--- Action item ---
Each record that follows must be given again without alteration.

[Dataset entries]
● ● ● ● ●

(* ===== verification/TenantCtx.v ===== *)
(** * Actors and the tenant guard (internal/tenantctx/tenantctx.go)

    The verified caller of a request travels in the Go context; [Ctx] holds
    the two values the package stores there.  [Require] is the guard every
    access path runs first; the second component of its result is the refusal
    handed to the [OnRefusal] callback, if any. *)
From S2P Require Import Prelude GoStrings Regex PermRef.

(** [KindNone] is the zero value of the Go string type. *)
Inductive Kind : Type := KindNone | KindUser | KindOperator | KindService | KindSystem.
#[global] Instance Kind_eq_dec : EqDecision Kind.
Proof. solve_decision. Defined.

Record Actor : Type := mkActor {
  AKind : Kind;
  AUserID : string;
  ATenantID : string;
  ASessionID : string;
  ARoles : list string;
  AAMR : list string;
  AServiceID : string;
  ADisplayName : string;
  AAvatarURL : string;
}.
#[global] Instance Actor_eq_dec : EqDecision Actor.
Proof. solve_decision. Defined.

(** The zero Actor, and an actor with only a kind set. *)
Definition actor0 : Actor := mkActor KindNone "" "" "" [] [] "" "" "".
Definition actor_of_kind (k : Kind) : Actor := mkActor k "" "" "" [] [] "" "" "".

Definition AvatarURL (userID : string) (avatarID : option string) : string :=
  match avatarID with
  | None => ""
  | Some a => if bool_decide (a = "") then ""
              else "/api/v1/users/" +:+ userID +:+ "/avatar/" +:+ a
  end.

Definition HasRole (a : Actor) (slug : string) : bool :=
  existsb (λ r, bool_decide (r = slug)) (ARoles a).
Definition IsOwner (a : Actor) : bool := HasRole a "owner".
Definition IsAdmin (a : Actor) : bool := IsOwner a || HasRole a "admin".

Record Grant : Type := mkGrant { GID : string; GTenantID : string }.
#[global] Instance Grant_eq_dec : EqDecision Grant.
Proof. solve_decision. Defined.

Record Ctx : Type := mkCtx { ctx_actor : option Actor; ctx_grant : option Grant }.

Definition WithActor (c : Ctx) (a : Actor) : Ctx := mkCtx (Some a) (ctx_grant c).
Definition WithOperatorGrant (c : Ctx) (id tid : string) : Ctx :=
  mkCtx (ctx_actor c) (Some (mkGrant id tid)).
Definition FromContext (c : Ctx) : option Actor := ctx_actor c.
Definition OperatorGrant (c : Ctx) : option Grant := ctx_grant c.
(** [sys := tenantctx.WithActor(ctx, Actor{Kind: KindSystem})] *)
Definition SystemCtx (c : Ctx) : Ctx := WithActor c (actor_of_kind KindSystem).

Definition ValidTenantID (s : string) : bool := re_match tenantRE s.

Record Refusal : Type := mkRefusal {
  RefActor : Actor; RefActorTenant : string; RefTarget : string; RefReason : string }.

(** [Guard.Require], with the argument of [g.refuse] when it is called. *)
Definition Require (ctx : Ctx) (tenantID : string) : result unit * option Refusal :=
  match FromContext ctx with
  | None => (Err ErrNoActor, None)
  | Some a =>
      let refuse reason := Some (mkRefusal a (ATenantID a) tenantID reason) in
      if bool_decide (tenantID = "") then (Err ErrCrossTenant, refuse "empty_tenant")
      else match AKind a with
           | KindService | KindSystem => (Ok tt, None)
           | KindOperator =>
               if bool_decide (ATenantID a = tenantID) then (Ok tt, None)
               else match OperatorGrant ctx with
                    | Some gr => if bool_decide (GTenantID gr = tenantID) then (Ok tt, None)
                                 else (Err ErrNoOperatorGrant, refuse "no_operator_grant")
                    | None => (Err ErrNoOperatorGrant, refuse "no_operator_grant")
                    end
           | KindUser | KindNone =>
               if bool_decide (ATenantID a = tenantID) then (Ok tt, None)
               else (Err ErrCrossTenant, refuse "cross_tenant")
           end
  end.

(** Who may act inside a tenant: the policy the guard enforces. *)
Definition may_enter (ctx : Ctx) (tid : string) : Prop :=
  ∃ a, ctx_actor ctx = Some a ∧ tid ≠ "" ∧
    (AKind a = KindService ∨ AKind a = KindSystem ∨ ATenantID a = tid ∨
     (AKind a = KindOperator ∧ ∃ g, ctx_grant ctx = Some g ∧ GTenantID g = tid)).

Lemma HasRole_spec a slug : HasRole a slug = true ↔ slug ∈ ARoles a.
Proof.
  unfold HasRole. rewrite existsb_exists. setoid_rewrite bool_decide_eq_true.
  rewrite list_elem_of_In. naive_solver.
Qed.

Lemma Require_system c tid : tid ≠ "" → Require (SystemCtx c) tid = (Ok tt, None).
Proof. intros H. unfold Require, SystemCtx, WithActor. simpl. by rewrite bool_decide_eq_false_2. Qed.

Lemma Require_ok_iff ctx tid : (Require ctx tid).1 = Ok tt ↔ may_enter ctx tid.
Proof.
  unfold Require, may_enter, FromContext, OperatorGrant.
  destruct (ctx_actor ctx) as [a|]; [|naive_solver].
  case_bool_decide; [naive_solver|].
  destruct (AKind a) eqn:Hk; repeat case_bool_decide;
    destruct (ctx_grant ctx) as [g|]; repeat case_bool_decide; simpl;
    (split; [intros E; try done; exists a; eauto 10
            |intros (a' & [= <-] & _ & [?|[?|[?|(? & g' & Hg & ?)]]]); congruence]).
Qed.

Lemma Require_ok_actor ctx tid o :
  Require ctx tid = (Ok tt, o) → ∃ a, ctx_actor ctx = Some a ∧ tid ≠ "" ∧ o = None.
Proof.
  unfold Require, FromContext, OperatorGrant. destruct (ctx_actor ctx) as [a|]; [|done].
  case_bool_decide; [done|]. intros E. exists a. split_and!; try done.
  repeat (first [split_match_in E | case_bool_decide]; try congruence).
Qed.

(** The guard admits exactly the callers the policy names: services and the
    system anywhere, a user or operator in their own tenant, an operator with
    an active grant in the granted tenant; nobody in the empty tenant.  Every
    refusal of a present actor is reported once with the actor and the target,
    and an admission is never reported. *)
Theorem guard_require_sound_complete ctx tid :
  ((Require ctx tid).1 = Ok tt ↔ may_enter ctx tid) ∧
  (∀ o, (Require ctx tid).2 = Some o →
     (Require ctx tid).1 ≠ Ok tt ∧ ctx_actor ctx = Some (RefActor o) ∧
     RefActorTenant o = ATenantID (RefActor o) ∧ RefTarget o = tid) ∧
  ((Require ctx tid).2 = None → (Require ctx tid).1 = Ok tt ∨ ctx_actor ctx = None).
Proof.
  split; [apply Require_ok_iff|].
  unfold Require, FromContext, OperatorGrant. destruct (ctx_actor ctx) as [a|]; [|naive_solver].
  case_bool_decide; [naive_solver|].
  destruct (AKind a) eqn:Hk; repeat case_bool_decide;
    destruct (ctx_grant ctx) as [g|]; repeat case_bool_decide; simpl; naive_solver.
Qed.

● ● ● ● ●

--- Task result ---
(* ===== verification/TenantCtx.v ===== *)
(** * Actors and the tenant guard (internal/tenantctx/tenantctx.go)

    The verified caller of a request travels in the Go context; [Ctx] holds
    the two values the package stores there.  [Require] is the guard every
    access path runs first; the second component of its result is the refusal
    handed to the [OnRefusal] callback, if any. *)
From S2P Require Import Prelude GoStrings Regex PermRef.

(** [KindNone] is the zero value of the Go string type. *)
Inductive Kind : Type := KindNone | KindUser | KindOperator | KindService | KindSystem.
#[global] Instance Kind_eq_dec : EqDecision Kind.
Proof. solve_decision. Defined.

Record Actor : Type := mkActor {
  AKind : Kind;
  AUserID : string;
  ATenantID : string;
  ASessionID : string;
  ARoles : list string;
  AAMR : list string;
  AServiceID : string;
  ADisplayName : string;
  AAvatarURL : string;
}.
#[global] Instance Actor_eq_dec : EqDecision Actor.
Proof. solve_decision. Defined.

(** The zero Actor, and an actor with only a kind set. *)
Definition actor0 : Actor := mkActor KindNone "" "" "" [] [] "" "" "".
Definition actor_of_kind (k : Kind) : Actor := mkActor k "" "" "" [] [] "" "" "".

Definition AvatarURL (userID : string) (avatarID : option string) : string :=
  match avatarID with
  | None => ""
  | Some a => if bool_decide (a = "") then ""
              else "/api/v1/users/" +:+ userID +:+ "/avatar/" +:+ a
  end.

Definition HasRole (a : Actor) (slug : string) : bool :=
  existsb (λ r, bool_decide (r = slug)) (ARoles a).
Definition IsOwner (a : Actor) : bool := HasRole a "owner".
Definition IsAdmin (a : Actor) : bool := IsOwner a || HasRole a "admin".

Record Grant : Type := mkGrant { GID : string; GTenantID : string }.
#[global] Instance Grant_eq_dec : EqDecision Grant.
Proof. solve_decision. Defined.

Record Ctx : Type := mkCtx { ctx_actor : option Actor; ctx_grant : option Grant }.

Definition WithActor (c : Ctx) (a : Actor) : Ctx := mkCtx (Some a) (ctx_grant c).
Definition WithOperatorGrant (c : Ctx) (id tid : string) : Ctx :=
  mkCtx (ctx_actor c) (Some (mkGrant id tid)).
Definition FromContext (c : Ctx) : option Actor := ctx_actor c.
Definition OperatorGrant (c : Ctx) : option Grant := ctx_grant c.
(** [sys := tenantctx.WithActor(ctx, Actor{Kind: KindSystem})] *)
Definition SystemCtx (c : Ctx) : Ctx := WithActor c (actor_of_kind KindSystem).

Definition ValidTenantID (s : string) : bool := re_match tenantRE s.

Record Refusal : Type := mkRefusal {
  RefActor : Actor; RefActorTenant : string; RefTarget : string; RefReason : string }.

(** [Guard.Require], with the argument of [g.refuse] when it is called. *)
Definition Require (ctx : Ctx) (tenantID : string) : result unit * option Refusal :=
  match FromContext ctx with
  | None => (Err ErrNoActor, None)
  | Some a =>
      let refuse reason := Some (mkRefusal a (ATenantID a) tenantID reason) in
      if bool_decide (tenantID = "") then (Err ErrCrossTenant, refuse "empty_tenant")
      else match AKind a with
           | KindService | KindSystem => (Ok tt, None)
           | KindOperator =>
               if bool_decide (ATenantID a = tenantID) then (Ok tt, None)
               else match OperatorGrant ctx with
                    | Some gr => if bool_decide (GTenantID gr = tenantID) then (Ok tt, None)
                                 else (Err ErrNoOperatorGrant, refuse "no_operator_grant")
                    | None => (Err ErrNoOperatorGrant, refuse "no_operator_grant")
                    end
           | KindUser | KindNone =>
               if bool_decide (ATenantID a = tenantID) then (Ok tt, None)
               else (Err ErrCrossTenant, refuse "cross_tenant")
           end
  end.

(** Who may act inside a tenant: the policy the guard enforces. *)
Definition may_enter (ctx : Ctx) (tid : string) : Prop :=
  ∃ a, ctx_actor ctx = Some a ∧ tid ≠ "" ∧
    (AKind a = KindService ∨ AKind a = KindSystem ∨ ATenantID a = tid ∨
     (AKind a = KindOperator ∧ ∃ g, ctx_grant ctx = Some g ∧ GTenantID g = tid)).

Lemma HasRole_spec a slug : HasRole a slug = true ↔ slug ∈ ARoles a.
Proof.
  unfold HasRole. rewrite existsb_exists. setoid_rewrite bool_decide_eq_true.
  rewrite list_elem_of_In. naive_solver.
Qed.

Lemma Require_system c tid : tid ≠ "" → Require (SystemCtx c) tid = (Ok tt, None).
Proof. intros H. unfold Require, SystemCtx, WithActor. simpl. by rewrite bool_decide_eq_false_2. Qed.

Lemma Require_ok_iff ctx tid : (Require ctx tid).1 = Ok tt ↔ may_enter ctx tid.
Proof.
  unfold Require, may_enter, FromContext, OperatorGrant.
  destruct (ctx_actor ctx) as [a|]; [|naive_solver].
  case_bool_decide; [naive_solver|].
  destruct (AKind a) eqn:Hk; repeat case_bool_decide;
    destruct (ctx_grant ctx) as [g|]; repeat case_bool_decide; simpl;
    (split; [intros E; try done; exists a; eauto 10
            |intros (a' & [= <-] & _ & [?|[?|[?|(? & g' & Hg & ?)]]]); congruence]).
Qed.

Lemma Require_ok_actor ctx tid o :
  Require ctx tid = (Ok tt, o) → ∃ a, ctx_actor ctx = Some a ∧ tid ≠ "" ∧ o = None.
Proof.
  unfold Require, FromContext, OperatorGrant. destruct (ctx_actor ctx) as [a|]; [|done].
  case_bool_decide; [done|]. intros E. exists a. split_and!; try done.
  repeat (first [split_match_in E | case_bool_decide]; try congruence).
Qed.

(** The guard admits exactly the callers the policy names: services and the
    system anywhere, a user or operator in their own tenant, an operator with
    an active grant in the granted tenant; nobody in the empty tenant.  Every
    refusal of a present actor is reported once with the actor and the target,
    and an admission is never reported. *)
Theorem guard_require_sound_complete ctx tid :
  ((Require ctx tid).1 = Ok tt ↔ may_enter ctx tid) ∧
  (∀ o, (Require ctx tid).2 = Some o →
     (Require ctx tid).1 ≠ Ok tt ∧ ctx_actor ctx = Some (RefActor o) ∧
     RefActorTenant o = ATenantID (RefActor o) ∧ RefTarget o = tid) ∧
  ((Require ctx tid).2 = None → (Require ctx tid).1 = Ok tt ∨ ctx_actor ctx = None).
Proof.
  split; [apply Require_ok_iff|].
  unfold Require, FromContext, OperatorGrant. destruct (ctx_actor ctx) as [a|]; [|naive_solver].
  case_bool_decide; [naive_solver|].
  destruct (AKind a) eqn:Hk; repeat case_bool_decide;
    destruct (ctx_grant ctx) as [g|]; repeat case_bool_decide; simpl; naive_solver.
Qed.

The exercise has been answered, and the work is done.